## EXERCISE
Look for the word "Hseq" in the entries and copy each line where it appears.

[DATA RECORDS — start]

Lemma deliver_contiguous_ok l count e : l = rx_list e ->
  PdcpSdu.sorted l -> count_range count ->
  Forall (fun s => count <= PdcpSdu.count s < 2 ^ 32) l ->
  exists out rest, l = out ++ rest /\
    deliver_contiguous l count e = (u32 (count + zlen out), delivered out rest e, out) /\
    map PdcpSdu.count out = seqZ count (zlen out) /\
    (forall s, s ∈ rest -> u32 (count + zlen out) < PdcpSdu.count s).
Proof.
  revert count e. induction l as [|cur next IH]; intros count e El Hs Hc Hall; simpl.
  { exists [], []. rewrite Z.add_0_r. unfold u32. rewrite Z.mod_small by done.
    rewrite delivered_nil by done. split_and!; [done..|]. by intros s ?%elem_of_nil. }
  inversion Hs as [|? ? Hs' Hcur]; subst. apply Forall_cons in Hall as [Hcnt Hall].
  destruct (Z.eqb_spec count (PdcpSdu.count cur)) as [->|Hne].
  - destruct (decide (next = [])) as [->|Hn].
    { exists [cur], []. rewrite <- (delivered_head cur [] []), delivered_nil by done.
      split_and!; [done..|]. by intros s ?%elem_of_nil. }
    assert (Hlt : PdcpSdu.count cur + 1 < 2 ^ 32).
    { destruct next as [|n next]; [done|]. apply Forall_cons in Hall as [Hn' _].
      apply Forall_cons in Hcur as [Hb _]. unfold PdcpSdu.before in Hb. lia. }
    assert (Hu : u32 (PdcpSdu.count cur + 1) = PdcpSdu.count cur + 1).
    { apply Z.mod_small. unfold count_range in Hc. lia. }
    rewrite Hu. destruct (IH (PdcpSdu.count cur + 1) (deliver_head cur next e))
      as (out & rest & -> & E & Hseq & Hrest); [done|done|unfold count_range in *; lia| |].
    { apply Forall_forall. intros s Hin. rewrite Forall_forall in Hall, Hcur.
      specialize (Hall s Hin). specialize (Hcur s Hin). unfold PdcpSdu.before in Hcur. lia. }
    rewrite E. exists (cur :: out), rest. rewrite zlen_cons, delivered_head.
    replace (PdcpSdu.count cur + (1 + zlen out)) with (PdcpSdu.count cur + 1 + zlen out) by lia.
    split_and!; [done|done| |done]. cbn [map]. rewrite seqZ_cons by (pose proof (zlen_nonneg out); lia).
    rewrite Hseq. f_equal. f_equal; lia.
  - exists [], (cur :: next). rewrite zlen_nil, Z.add_0_r. unfold u32. rewrite Z.mod_small by done.
    rewrite delivered_nil by done. split_and!; [done|done|done|].
    intros s [->|Hin]%elem_of_cons; [lia|]. rewrite Forall_forall in Hcur. specialize (Hcur s Hin).
    unfold PdcpSdu.before in Hcur. lia.
Qed.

[DATA RECORDS — finish]

## PROBLEM SOLUTION
      as (out & rest & -> & E & Hseq & Hrest); [done|done|unfold count_range in *; lia| |].
    rewrite Hseq. f_equal. f_equal; lia.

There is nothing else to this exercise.